Skip to content

Latest commit

 

History

History
 
 

MgPotrf

cuSOLVER MultiGPU LU Decomposition example

Description

This chapter provides examples to perform multiGPU linear solver.

The example code enables peer-to-peer access to take advantage of NVLINK. The user can check the performance by on/off peer-to-peer access.

The example 1 solves linear system by Cholesky factorization (potrf and potrs). It allocates distributed matrix by calling createMat. Then generates the matrix on host memory and copies it to distributed device memory via memcpyH2D.

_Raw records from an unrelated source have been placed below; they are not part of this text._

Lemma sends_after {B C} (m : eff world B) (k : B -> eff world C) o Q w : frames quiet m ->
  (forall b w1, m w = (Ok b, w1) -> quiet w w1 -> sends o Q w1 (k b w1).2) -> sends o Q w ((m ≫= k) w).2.
Proof.
  intros Hm Hk. apply (after_frame quiet); [done | intros w1; by apply quiet_sends|]. intros b w1 E Hq. by apply (quiet_then_sends _ _ w w1), Hk.
Qed.

Lemma bind_assoc {B C D} (m : eff world B) (k : B -> eff world C) (h : C -> eff world D) w :
  ((m ≫= k) ≫= h) w = (m ≫= fun a => k a ≫= h) w.
Proof. rewrite !run_bind. by destruct (m w) as [[a|e] w1]. Qed.
Lemma sends_then_quiet {B C} (m : eff world B) (h : B -> eff world C) o Q w : sends o Q w (m w).2 -> (forall b, frames quiet (h b)) -> sends o Q w ((m ≫= h) w).2.
Proof.
  intros Hm Hh. rewrite run_bind. destruct (m w) as [[b|e] w1]; [|done]. eapply sends_quiet; [exact Hm | apply Hh].
Qed.

Lemma template_read i o e w : exists r, shared (getIntentTemplateByIntentAndOrg i o e) w = (r, w) /\
  forall a t, r = Ok (Some (a, t)) -> template_for i o e (platform w) = Some a /\ t = template_of a (platform w).
Proof.
  unfold shared, getIntentTemplateByIntentAndOrg, handled, try_catch, gets. eexists. split; [by destruct w as [? ? ? ? ? ?]|].
  intros a t [= H]. by destruct (template_for i o e (platform w)); simplify_eq/=.
Qed.

(** The signer is found, then the session is sent. *)
Lemma signed_session miss o a s (mk : RequestSigner -> session_sent) w Q : a ∈ agents w -> agent_of o a = true ->
  (forall r, signed w o s r -> Q (mk r)) ->
  sends o Q w ((r ← resolve_signer miss o a s; send_session (mk r) a o) w).2.
Proof.
  intros Ha Ho HQ. apply sends_after; [auto with platform|]. intros r w1 Hr _. pose proof (signer_ok _ _ _ _ _ _ _ Ha Ho Hr) as Hs.
  destruct (send_calls (mk r) a o w1) as (cs & E & H). exists cs. split; [done|]. intros c x Hc Hx. destruct (H c Hc) as [Hb Hco].
  rewrite Hb in Hx. injection Hx as <-. auto.
Qed.

(** C19. Whatever is asked of a verifier's agent is asked for that organization and one of its
    verifiers, signed, by the method of the request, with the organization's DID or with a
    certificate of its that has the method's key type and is active and valid when it is asked;
    and what is asked, in whichever of the two forms, is what the request says, or the template
    that the intent selects, with the request's response mode and origins. *)
Theorem sessions_signed m w : exists cs, calls (handle m w).2 = (calls w ++ cs)%list /\
  forall c s, c ∈ cs -> cl_body c = SessionRequest s -> exists o v p, asked m = Some (o, v) /\ cl_orgId c = o /\
    asked_of m w = Ok p /\ well_asked w o v p s.
Proof.
  destruct (asked m) as [[o v]|] eqn:Em.
  2: { destruct (no_sessions_message m Em w) as (cs & E & Hf). exists cs. split; [done|]. intros c s Hc Hs. rewrite Forall_forall in Hf.
       specialize (Hf c Hc). unfold other_call in Hf. by rewrite Hs in Hf. }
  assert (Hm : sends o (fun s => exists p, asked_of m w = Ok p /\ well_asked w o v p s) w (handle m w).2).
  2: { destruct Hm as (cs & E & H). exists cs. split; [done|]. intros c s Hc Hs. destruct (H c s Hc Hs) as [(d & ? & ?) ?]. by exists o, v, d. }
  destruct m; simplify_eq/=; rewrite ends_state; unfold oid4vpCreateVerificationSession, createIntentBasedVerificationPresentation; rewrite rpc_state; (apply sends_after; [auto with platform|]); intros [a r] w1 Hr _;
    apply verifier_ok in Hr as (-> & Ha & Ho & Hv & Hid & Hof).
  - destruct (pq_requestSigner request); [|by apply quiet_sends]. apply signed_session; [done|done|]. intros x Hx.
    eexists. split; [reflexivity|]. split_and!; [done..|]. by exists r.
  - destruct (template_read intent o ecosystemId w) as (t & Et & Ht). rewrite run_bind, Et. destruct t as [[[a' t']|]|]; [|by apply quiet_sends..].
    destruct (Ht a' t' eq_refl) as [Hfor ->]. clear Ht. unfold lift. rewrite run_bind. destruct (template_dcql _) as [d|] eqn:Ed; [|by apply quiet_sends].
    rewrite <- bind_assoc. apply sends_then_quiet; [|auto with platform]. apply signed_session; [done|done|]. intros x Hx.
    rewrite Hfor, Ed. eexists. split; [reflexivity|]. split_and!; [done..|]. by exists r.
Qed.
End laws.

(** * OpenID4VP verifiers: rows

    Organizations do not touch each other's rows, verifiers go when the agent has agreed,
    and the tables of both services stay consistent whatever messages are served. *)

Open Scope Z_scope.

#[local] Set Default Proof Using "All".

Section laws.
Context {P : Platform} {U : UuidSource} {N : Web} {A : VerifierAgent}.

(** ** Computations that write no row *)

(** As [quiet], but the agent may be called *)
Definition calm (w w' : world) : Prop :=
  untouched (platform w) (platform w') /\ agents w' = agents w /\ verifiers w' = verifiers w /\ presentations w' = presentations w.
#[export] Instance calm_preorder : PreOrder calm.
Proof.
  split; [by intros w|]. intros w w1 w2 (A1 & B1 & D1 & E1) (A2 & B2 & D2 & E2). unfold calm. rewrite B2, D2, E2. split; [by etrans | done].
Qed.
Lemma quiet_calm w w' : quiet w w' -> calm w w'.
Proof. by intros (? & ? & _ & ? & ? & _). Qed.
Lemma calm_quiet {B} (m : eff world B) : frames quiet m -> frames calm m.
Proof. apply frames_mono, quiet_calm. Qed.
Lemma calm_call c : frames calm (agent c).
Proof. by intros w. Qed.
Lemma calm_url a f i : frames calm (agent_url a f i).
Proof. by intros w. Qed.
#[local] Hint Resolve calm_call calm_url : platform.
Lemma calm_send c : frames calm (sendNatsMessage c).
Proof. unfold sendNatsMessage. solve_frames. Qed.
#[local] Hint Resolve calm_send : platform.
Lemma calm_rpc {B} (m : eff world B) : frames calm m -> frames calm (rpc m).
Proof. intros H w. rewrite rpc_state. apply H. Qed.
Lemma calm_verifier o v : frames calm (verifier_of o v).
Proof. apply calm_quiet, quiet_verifier. Qed.
Lemma calm_signer f o a s : frames calm (resolve_signer f o a s).
Proof. apply calm_quiet, quiet_signer. Qed.
Lemma calm_template i o e : frames calm (shared (getIntentTemplateByIntentAndOrg i o e)).
Proof. apply calm_quiet, quiet_template. Qed.
Lemma calm_enrich o i s : frames calm (enrich o i s).
Proof. apply calm_quiet, quiet_enrich. Qed.
Lemma calm_getTemplate o t : frames calm (getTemplateRow o t).
Proof. apply calm_quiet, quiet_shared. solve_frames. Qed.
#[local] Hint Resolve calm_rpc calm_verifier calm_signer calm_template calm_enrich calm_getTemplate : platform.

The example 2 solves linear system using the inverse of an Hermitian positive definite matrix using (potrf and potri). It allocates distributed matrix by calling createMat. Then generates the matrix on host memory and copies it to distributed device memory via memcpyH2D.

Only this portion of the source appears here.